Exercise material:

Lemma kv_calm {A} (f : bool -> Z -> kv -> A * kv) w : calm w ->
  Calls.kv_call f w = (Ok (fst (f true (w_now w) (w_kv w))), set_kv (snd (f true (w_now w) (w_kv w))) w).
Proof.
  intros Hc. unfold Calls.kv_call, bind, fault. rewrite Hc. simpl. by destruct (f true (w_now w) (w_kv w)).
Qed.

(** [Record_] inside an operation: admitted, or the operation is to fail. *)
Lemma record_latch wr ctx e w o r w' :
  w_op w = Some o -> Writer.Record_ wr ctx e w = (r, w') ->
  r = Ok tt /\ w_now w' = w_now w /\ (calm w -> calm w') /\
  (w_op w' = Some (op_admitted (AuditLog.Success e) o) \/ w_op w' = Some (op_fail ErrUnavailable o)).
Proof.
  unfold Writer.Record_, bind, try_. intros Ho.
  destruct (Outbox.Admit (Writer.durable wr) ctx e w) as [[[]|err] w1] eqn:Ha;
    apply Admit_latch in Ha as (N1 & C1 & O1); simpl in O1; rewrite Ho in O1; unfold current_op, update_op;
    rewrite O1; simpl.
  - rewrite andb_false_r. intros [= <- <-]. eauto.
  - intros [= <- <-]. simpl. eauto.
Qed.

End Facts.

(** ** The trail writes to its own tables only *)

Record audit_only (d d' : DB) : Prop := {
  ao_users : users d' = users d; ao_tokens : refresh_tokens d' = refresh_tokens d;
  ao_sessions : sessions d' = sessions d; ao_devices : totp_devices d' = totp_devices d;
  ao_codes : recovery_codes d' = recovery_codes d; ao_used : used_tokens d' = used_tokens d;
  ao_denied : access_revocations d' = access_revocations d; ao_tenants : tenants d' = tenants d;
  ao_perms : permissions d' = permissions d; ao_roles : roles d' = roles d;
  ao_passkeys : passkey_credentials d' = passkey_credentials d;
  ao_identities : oauth_identities d' = oauth_identities d;
  ao_grants : role_permissions d' = role_permissions d; ao_user_roles : user_roles d' = user_roles d
}.

#[export] Instance audit_only_preorder : PreOrder audit_only.
Proof. split; [by split|]. intros a b c [] []. split; congruence. Qed.

Ltac audit_step :=
  match goal with
  | |- keeps _ (bind _ _) => apply keeps_bind; [typeclasses eauto| |intros ?]
  | |- keeps _ (try_ _) => apply keeps_try
  | |- keeps _ (transaction _) => apply keeps_transaction; [typeclasses eauto|]
  | |- keeps _ (Outbox.create_ignore _ _) => unfold Outbox.create_ignore
  | |- keeps _ (Outbox.or_unavailable _) => unfold Outbox.or_unavailable
  | |- keeps _ (Updates _ _) => apply keeps_Updates; [typeclasses eauto|by split]
  | |- keeps _ (Create _ _) => apply keeps_Create; [typeclasses eauto|by split]
  | |- keeps _ (match ?x with _ => _ end) => destruct x
  | _ => solve [eauto 6 with keeps typeclass_instances]
  end.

What you need to do: Having read the material, set all of it down again without a single difference.

Answer space:
Lemma kv_calm {A} (f : bool -> Z -> kv -> A * kv) w : calm w ->
  Calls.kv_call f w = (Ok (fst (f true (w_now w) (w_kv w))), set_kv (snd (f true (w_now w) (w_kv w))) w).
Proof.
  intros Hc. unfold Calls.kv_call, bind, fault. rewrite Hc. simpl. by destruct (f true (w_now w) (w_kv w)).
Qed.

(** [Record_] inside an operation: admitted, or the operation is to fail. *)
Lemma record_latch wr ctx e w o r w' :
  w_op w = Some o -> Writer.Record_ wr ctx e w = (r, w') ->
  r = Ok tt /\ w_now w' = w_now w /\ (calm w -> calm w') /\
  (w_op w' = Some (op_admitted (AuditLog.Success e) o) \/ w_op w' = Some (op_fail ErrUnavailable o)).
Proof.
  unfold Writer.Record_, bind, try_. intros Ho.
  destruct (Outbox.Admit (Writer.durable wr) ctx e w) as [[[]|err] w1] eqn:Ha;
    apply Admit_latch in Ha as (N1 & C1 & O1); simpl in O1; rewrite Ho in O1; unfold current_op, update_op;
    rewrite O1; simpl.
  - rewrite andb_false_r. intros [= <- <-]. eauto.
  - intros [= <- <-]. simpl. eauto.
Qed.

End Facts.

(** ** The trail writes to its own tables only *)

Record audit_only (d d' : DB) : Prop := {
  ao_users : users d' = users d; ao_tokens : refresh_tokens d' = refresh_tokens d;
  ao_sessions : sessions d' = sessions d; ao_devices : totp_devices d' = totp_devices d;
  ao_codes : recovery_codes d' = recovery_codes d; ao_used : used_tokens d' = used_tokens d;
  ao_denied : access_revocations d' = access_revocations d; ao_tenants : tenants d' = tenants d;
  ao_perms : permissions d' = permissions d; ao_roles : roles d' = roles d;
  ao_passkeys : passkey_credentials d' = passkey_credentials d;
  ao_identities : oauth_identities d' = oauth_identities d;
  ao_grants : role_permissions d' = role_permissions d; ao_user_roles : user_roles d' = user_roles d
}.

#[export] Instance audit_only_preorder : PreOrder audit_only.
Proof. split; [by split|]. intros a b c [] []. split; congruence. Qed.

Ltac audit_step :=
  match goal with
  | |- keeps _ (bind _ _) => apply keeps_bind; [typeclasses eauto| |intros ?]
  | |- keeps _ (try_ _) => apply keeps_try
  | |- keeps _ (transaction _) => apply keeps_transaction; [typeclasses eauto|]
  | |- keeps _ (Outbox.create_ignore _ _) => unfold Outbox.create_ignore
  | |- keeps _ (Outbox.or_unavailable _) => unfold Outbox.or_unavailable
  | |- keeps _ (Updates _ _) => apply keeps_Updates; [typeclasses eauto|by split]
  | |- keeps _ (Create _ _) => apply keeps_Create; [typeclasses eauto|by split]
  | |- keeps _ (match ?x with _ => _ end) => destruct x
  | _ => solve [eauto 6 with keeps typeclass_instances]
  end.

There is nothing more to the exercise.